Редферн поднял на меня удивленные глаза.
– Ночь? Ночь сегодня особая, купальская. Да вам-то откуда о том известно, милорд?
– Расскажи подробнее. Было бы известно, у тебя не спрашивал бы.
– Да вы сами вслушайтесь, милорд: трава стонет, в деревьях сок гудит, дикий зверь к доброму человеку ластится. Сегодня земля родит, – произнес он, переходя на полушепот. – На папоротнике жар-цветок расцветает. Уж коли кто его найдет, у того самое заветное желание исполнится. А кто в руке его удержит, тот клады сквозь землю видеть будет и в чужих устах всяко слово неправды распознавать.
Я вздохнул:
– Сказки это. Все эти эльфы, цветущие папоротники, говорящие звери, все это – сказки.

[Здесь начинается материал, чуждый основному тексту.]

(** A file is opened, and the one before is closed. *)
Lemma run_open {A} (next : bool) fuel reset at_base fd a cursor s p rest : let st := if next then LOAD_OPEN_NEXT a else LOAD_OPEN a in
  readable s cursor (pod_array w (script_words (st :: rest))) -> lo <= cursor -> cursor + script_size (st :: rest) <= script_end -> 0 <= a < 256 ^ w ->
  readable s a (p ++ [0]) -> lo <= a -> a + zlen p + 1 <= hi -> nul_free p ->
  exists s', interpret (A := A) w (Datatypes.S fuel) reset at_base fd cursor s = (s', Ends (Exited 182))
    \/ exists fd', file s' fd' = Some (contents p) /\ kept lo hi s s' /\ (forall c, byte s' c = byte s c)
       /\ lo <= cursor + 2 * w /\ cursor + 2 * w + script_size rest <= script_end /\ readable s' (cursor + 2 * w) (pod_array w (script_words rest))
       /\ interpret (A := A) w (Datatypes.S fuel) reset at_base fd cursor s = interpret w fuel true at_base fd' (cursor + 2 * w) s'.
Proof.
  intros st Hr Hc Hn Ha Hp Hpa Hpn Hnul. destruct Hregion as (Hlo0 & Hend & Hhi). pose proof word_range. pose proof (script_size_nonneg rest).
  assert (Ews : statement_words st = [if next then 0 else 1; a]) by (unfold st; by destruct next).
  rewrite script_size_cons, Ews in Hn. change (zlen [_; _]) with 2 in Hn. apply script_cons in Hr as [Hr1 Hr2]. rewrite Ews in Hr1, Hr2. change (zlen [_; _]) with 2 in Hr2.
  assert (W : forall s1 i v, kept lo hi s s1 -> 0 <= i -> [if next then 0 else 1; a] !! Z.to_nat i = Some v -> word_of w cursor i s1 = (s1, Done v)).
  { intros s1 i v Hk Hi Hv. eapply (words_kept lo hi s); try done; [lia|change (zlen [_; _]) with 2; lia|]. constructor; [destruct next; lia|]. constructor; [lia|constructor]. }
  assert (Hnext : wrapw w (cursor + 2 * w) = cursor + 2 * w) by (apply wrapw_small; lia).
  assert (Hopen : forall s1, kept lo hi s s1 -> (forall c, byte s1 c = byte s c) -> exists s',
    (do% address := word_of w cursor 1 in do% fd := call (fun s => sys_open s address) in
     if sgn 32 fd <? 0 then FATAL else interpret (A := A) w fuel true at_base fd (wrapw w (cursor + 2 * w))) s1 = (s', Ends (Exited 182))
    \/ exists fd', file s' fd' = Some (contents p) /\ kept lo hi s s' /\ (forall c, byte s' c = byte s c)
       /\ (do% address := word_of w cursor 1 in do% fd := call (fun s => sys_open s address) in
     if sgn 32 fd <? 0 then FATAL else interpret (A := A) w fuel true at_base fd (wrapw w (cursor + 2 * w))) s1 = interpret w fuel true at_base fd' (cursor + 2 * w) s').
  { intros s1 K1 B1. read_word W s1 1 a. destruct (sys_open s1 a) as [s2 fd'] eqn:Eo. rewrite (call_done _ _ _ _ _ Eo).
    destruct (opens s1 a p s2 fd') as (B2 & P2 & F2); [|done|done|].
    { intros k b Hk. rewrite B1. by apply Hp. }
    destruct (Z.ltb_spec (sgn 32 fd') 0) as [Hneg|Hpos]; [exists s2; by left|]. exists s2. right. exists fd'. split; [by apply F2|]. rewrite Hnext.
    split; [|split; [intros c; by rewrite B2|done]]. eapply kept_trans; [exact K1|]. by apply same_kept. }
  assert (Hfin : forall s', kept lo hi s s' -> lo <= cursor + 2 * w /\ cursor + 2 * w + script_size rest <= script_end /\ readable s' (cursor + 2 * w) (pod_array w (script_words rest))).
  { intros s' K. split; [lia|]. split; [lia|]. eapply script_kept; [exact K|lia|lia|done]. }
  cbn [interpret]. destruct next.
  - read_word W s 0 0. cbn [LOAD_ACTION_OPEN_NEXT Z.eqb]. destruct (sys_close s fd) as [s1 r] eqn:Ec. rewrite (call_done _ _ _ _ _ Ec).
    destruct (closes _ _ _ _ Ec) as [B1 P1]. case_bool; [exists s1; by left|].
    destruct (Hopen s1 ltac:(by apply same_kept) B1) as (s' & [E|(fd' & F & K & B & E)]); [exists s'; by left|]. exists s'. right. exists fd'. destruct (Hfin s' K) as (? & ? & ?). by split_and!.
  - read_word W s 0 1. cbn [LOAD_ACTION_OPEN_NEXT LOAD_ACTION_OPEN Z.eqb Pos.eqb].
    destruct (Hopen s (kept_refl _ _ _) ltac:(done)) as (s' & [E|(fd' & F & K & B & E)]); [exists s'; by left|]. exists s'. right. exists fd'. destruct (Hfin s' K) as (? & ? & ?). by split_and!.
Qed.
(* ===== verification/Ldso.v ===== *)
(** * The runner and the libraries of the host (src/execve/ldso.c, src/execve/enter.c)

    With a runner (proot -q qemu-arm) a program of another architecture is replaced
    with the runner, which gets the program as an argument.  The runner is a program
    of the host: LD_LIBRARY_PATH has to name directories of the host, as its ELF file
    asks for, and the variables of the dynamic linker are passed to the program
    through options of the runner.  This file also has the state of a tracee that
    only execve(2) changes. *)

From S2P Require Import Prelude Mem Memory Paths Binding ProcLinks Canon Lookup Sysnum Regs Translate SysArgs Mounts Netlink Enter Sockets Aoxp Shebang Elf.

Definition HOST_ROOTFS := bs "/host-rootfs".
Definition LD_LIBRARY_PATH := bs "LD_LIBRARY_PATH".
Definition HOST_ELF_MACHINE : list Z := [183].
Definition PT_DYNAMIC := 2.
Definition DT_STRTAB := 5.
Definition DT_RPATH := 15.
Definition DT_RUNPATH := 29.

(** ** State *)

(** A heap, and how many other tracees refer to it (talloc_reference_count()). *)
Record Heap := mkHeap { base : Z; size : Z; disabled : bool; references : Z }.

(** What execve(2) changes in a tracee: the fields of struct tracee of these names,
    and the static variables of get_loader_path().  The heap is a pointer, since a
    child may share the one of its parent: [heaps] is the store of all of them. *)
Record ExecState := mkExec {
  exe : option cstr;
  new_exe : option cstr;
  host_exe : option cstr;
  load_info : option LoadInfo;
  skip_proot_loader : bool;
  ignore_loader_syscalls : bool;
  heap : nat;
  heaps : list Heap;
  guest_ldso_paths : option cstr;
  host_ldso_paths : option cstr;
  loader_path : option cstr;
  loader32_path : option cstr
}.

– Вестимо, милорд, сказки, – пожал плечами Редферн. – Правду говоря, мне самому не доводилось видеть цветущий папоротник. Да и с эльфами беседовать тоже не приходилось. Токмо вы ухо к земле приложите да послушайте. Здесь что сказка, а что быль, всяк для себя решает.

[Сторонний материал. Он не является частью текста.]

(* ===== verification/Execve.v ===== *)
(** * execve(2) (src/execve/enter.c, src/execve/exit.c, src/execve/auxv.c)

    translate_execve_enter() and translate_execve_exit(), which compose the scripts,
    the runner, the reading of ELF files and the load script: the kernel is asked to
    execute the loader, and the loader to load the program.  The program of a ptracer
    is told about once it is loaded, with a second execve(2) that the loader makes as a
    notification.

    mem_prepare_after_execve(), which records the address that writes of memory fall
    back to on AArch64, belongs to the interface of the memory, and the warnings of
    apply_mem_limit_to_tracee() are left out. *)

From S2P Require Import Prelude Mem Memory Paths Binding ProcLinks Canon Lookup Sysnum Regs Translate SysArgs Mounts Netlink Enter Sockets Sigsys Exit Aoxp Shebang Elf Loader Ldso.

Definition EISDIR := 21.
Definition SIGTRAP := 5.

(** ** Interfaces *)

(** What the host does: temporary files, files that are written, signals and limits.
    The extension that is notified may give another value to /proc/self/exe. *)
Class ExecFiles (W : Type) := {
  notify_EXECVE_PROC_EXE : W -> cstr -> W * option cstr;
  create_temp_file : W -> W * option cstr;
  open_temp_file : W -> W * option Z;
  open_write : W -> cstr -> W * option Z;
  write_fd : W -> Z -> list Z -> W * Z;
  fchmod_user : W -> Z -> W * bool;
  close_fd : W -> Z -> W;
  kill : W -> Z -> Z -> W;
  prlimit_as : W -> Z -> Z -> W
}.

Постоялый двор, находившийся за высоким забором в паре шагов от почтовой станции, буквально гудел от наплыва гостей. Привлеченная приездом двух дюжин расфранченных усачей, сюда сбежалась вся молодежь слободки, выросшей вокруг станции. Разбитные девицы лукаво косились на гусар, одаривая их взглядами томными, как венецианские ночи. Молодые парни завистливо разглядывали богатую форму, завороженно слушая серебряный звон шпор и бряцание сабель. С разрешения гусарского поручика, командира нашего конвоя, вечером были устроены танцы, и бравые кавалеристы лихо отплясывали нечто, на мой непросвещенный взгляд, изрядно напоминающее технику ударов и уходов неизвестного мне боевого искусства. Как мне удалось узнать, именовалось все это гопак.

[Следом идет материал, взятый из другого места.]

(** ** Status codes and the shape of answers *)


(** X2.  The answer is 401 exactly when the header is absent or differs
    from the key: with the right key no request is answered 401, whatever
    its body. *)
Theorem unauthorized_iff_key_differs
  (py_repr : value -> string) (srv : server) (now : datetime) (request : Request) :
  status (respond (webhook_handler py_repr srv now request)) = 401%Z <->
  x_api_key request <> Some (API_KEY srv).
Proof.
  rewrite <- key_differs_true.
  pose proof (webhook_runs py_repr srv now request) as H. cbv zeta in H.
  destruct (key_differs (x_api_key request) (API_KEY srv)).
  - rewrite H. split; reflexivity.
  - destruct (webhook_fails request).
    + destruct H as (before & e & -> & _). split; discriminate.
    + destruct H as (events & v & msg & -> & _).
      unfold respond. cbn [outcome]. destruct (renderable v); split; discriminate.
Qed.


(** X4.  A 200 answer of the webhook always carries [status] "success"
    and a [message] that is a string; every other answer is either
    exactly [{"detail": <string>}] or the plain 500 of the server. *)
Theorem webhook_answer_shape
  (py_repr : value -> string) (srv : server) (now : datetime) (request : Request) :
  let r := respond (webhook_handler py_repr srv now request) in
  (status r = 200%Z /\
   field "status" (content r) = Some (VStr "success") /\
   exists msg, field "message" (content r) = Some (VStr msg)) \/
  (status r <> 200%Z /\
   ((exists detail, content r = VDict [("detail", VStr detail)]) \/
    r = server_error_response)).
Proof.
  pose proof (webhook_runs py_repr srv now request) as H. cbv zeta in *.
  destruct (key_differs (x_api_key request) (API_KEY srv)).
  - right. rewrite H. split; [discriminate | left; eexists; reflexivity].
  - destruct (webhook_fails request).
    + destruct H as (before & e & -> & _).
      right. split; [discriminate | left; eexists; reflexivity].
    + destruct H as (events & v & msg & -> & _ & Hs & Hm).
      unfold respond. cbn [outcome]. destruct (renderable v).
      * left. split; [reflexivity|]. split; [exact Hs|]. exists msg. exact Hm.
      * right. split; [discriminate | now right].
Qed.

(** ** What is logged *)


(** X6.  With the right key and an object as body, the first two events
    are the reading of the body and the log "Webhook received:
    action=<action>", also when the request then fails; a body that is no
    object, or no JSON, is never logged as received. *)
Theorem received_logged_first
  (py_repr : value -> string) (srv : server) (now : datetime) (request : Request) :
  x_api_key request = Some (API_KEY srv) ->
  let m := webhook_handler py_repr srv now request in
  match body request with
  | BodyJson (VDict items) =>
      exists rest,
        trace m = ReadBody
                  :: LogInfo ("Webhook received: action=" ++
                              py_format py_repr (dict_get items "action" (VStr "unknown")))
                  :: rest
  | BodyJson v =>
      trace m = [ReadBody; LogError ("Webhook error: " ++ str_exn (no_attribute_get v))]
  | BodyRaises e =>
      trace m = [ReadBody; LogError ("Webhook error: " ++ str_exn e)]
  end.
Proof.
  intros Hkey. apply key_differs_false in Hkey. cbv zeta.
  rewrite webhook_handler_eq, Hkey.
  destruct (body request) as [v|e]; [|reflexivity].
  destruct v as [|b|z|f|s|l|items]; try reflexivity.
  cbv zeta.
  destruct (eq_str _ "create_agent"); [eexists; reflexivity|].
  destruct (eq_str _ "deploy");
    [destruct (dict_get items "data" (VDict [])); eexists; reflexivity|].
  destruct (eq_str _ "code_review");
    [destruct (dict_get items "data" (VDict [])); eexists; reflexivity|].
  eexists; reflexivity.
Qed.

Lemma received_logged_first_witness :
  let request := json_request (Some "B7hVKeNKPcVIL0lk")
                   [("action", VStr "deploy"); ("data", VInt 7)] in
  exists rest,
    trace (webhook_handler (fun _ => "") (startup []) (mkDatetime 2024 1 2 3 4 5 0) request)
    = ReadBody :: LogInfo "Webhook received: action=deploy" :: rest.
Proof.
  apply (received_logged_first (fun _ => "") (startup [])
           (mkDatetime 2024 1 2 3 4 5 0)
           (json_request (Some "B7hVKeNKPcVIL0lk")
              [("action", VStr "deploy"); ("data", VInt 7)])).
  reflexivity.
Defined.

(** ** Bodies and actions outside the expected shape *)

(** X7.  With the right key, a body that is JSON but not an object
    ([null], a number, a string, a list, a boolean) is answered 500, and
    the detail names the Python type of the body. *)
Theorem payload_not_object_is_500
  (py_repr : value -> string) (srv : server) (now : datetime)
  (request : Request) (v : value) :
  x_api_key request = Some (API_KEY srv) ->
  body request = BodyJson v ->
  is_dict v = false ->
  respond (webhook_handler py_repr srv now request)
  = mkResponse 500
      (VDict [("detail",
               VStr ("'" ++ type_name v ++ "' object has no attribute 'get'"))]).
Proof.
  intros Hkey Hb Hv. apply key_differs_false in Hkey.
  rewrite webhook_handler_eq, Hkey, Hb.
  destruct v; try reflexivity. discriminate.
Qed.

Lemma payload_not_object_is_500_witness :
  respond (webhook_handler (fun _ => "") (startup []) (mkDatetime 2024 1 2 3 4 5 0)
             (mkRequest (Some "B7hVKeNKPcVIL0lk") (BodyJson VNone)))
  = mkResponse 500
      (VDict [("detail", VStr "'NoneType' object has no attribute 'get'")]).
Proof.
  apply (payload_not_object_is_500 (fun _ => "") (startup [])
           (mkDatetime 2024 1 2 3 4 5 0)
           (mkRequest (Some "B7hVKeNKPcVIL0lk") (BodyJson VNone)) VNone).
  - reflexivity.
  - reflexivity.
  - reflexivity.
Defined.

(** X8.  With the right key and an object as body, an action that is
    none of the three strings (another string, or a value that is no
    string at all: [null], a number, a list) makes the handler return
    the acknowledgement "Action '<str(action)>' received" after the body
    read and the received log only; the data is not looked at, so it may
    be of any type.  The acknowledgement is the answer, with 200, when
    [str(action)] can be encoded, and the answer is the plain 500 of the
    server when it cannot. *)
Theorem unmatched_action_acknowledged
  (py_repr : value -> string) (srv : server) (now : datetime)
  (request : Request) (items : list (string * value)) (action : value) :
  x_api_key request = Some (API_KEY srv) ->
  body request = BodyJson (VDict items) ->
  dict_get items "action" (VStr "unknown") = action ->
  action <> VStr "create_agent" ->
  action <> VStr "deploy" ->
  action <> VStr "code_review" ->
  let acknowledgement :=
    VDict [("status", VStr "success");
           ("message",
            VStr ("Action '" ++ py_format py_repr action ++ "' received"))] in
  webhook_handler py_repr srv now request
  = mkM [ReadBody; LogInfo ("Webhook received: action=" ++ py_format py_repr action)]
      (Return acknowledgement) /\
  respond (webhook_handler py_repr srv now request)
  = (if utf8_encodable (py_format py_repr action)
     then mkResponse 200 acknowledgement
     else server_error_response).
Proof.
  intros Hkey Hb Ha H1 H2 H3 acknowledgement. apply key_differs_false in Hkey.
  assert (E : webhook_handler py_repr srv now request
              = mkM [ReadBody;
                     LogInfo ("Webhook received: action=" ++ py_format py_repr action)]
                  (Return acknowledgement)).
  { rewrite webhook_handler_eq, Hkey, Hb. cbv zeta. rewrite Ha.
    rewrite !eq_str_differs by assumption. reflexivity. }
  split; [exact E|].
  rewrite E. unfold respond, acknowledgement. cbn [outcome].
  now rewrite acknowledgement_renderable.
Qed.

Не принимая участия в общем веселье, мы, господа офицеры, проводили время за картами, понятное дело, не географическими. Играли в штос, игру примитивную до безобразия и дающую разминку более рукам, чем голове. Судя по кучке монет, громоздившейся возле гусарского поручика, сомневаться в ловкости его рук не приходилось. Загаданная карта ложилась на его сторону с завидным упорством, словно намагниченная. Перехватив умоляющий взгляд Редферна, я начал терять интерес к игре и в задумчивости воззрился на танцующих. Все было как всегда. Лихие амуры били своими стрелами в податливые женские сердца, как в туза навскидку, и то там, то здесь в темных углах, едва освещаемых оплывшими свечами, золотое шитье ментиков соседствовало с цветастыми платками, а нежное воркование и вздохи, тихие в каждом отдельном случае, вскоре грозили заглушить музыку.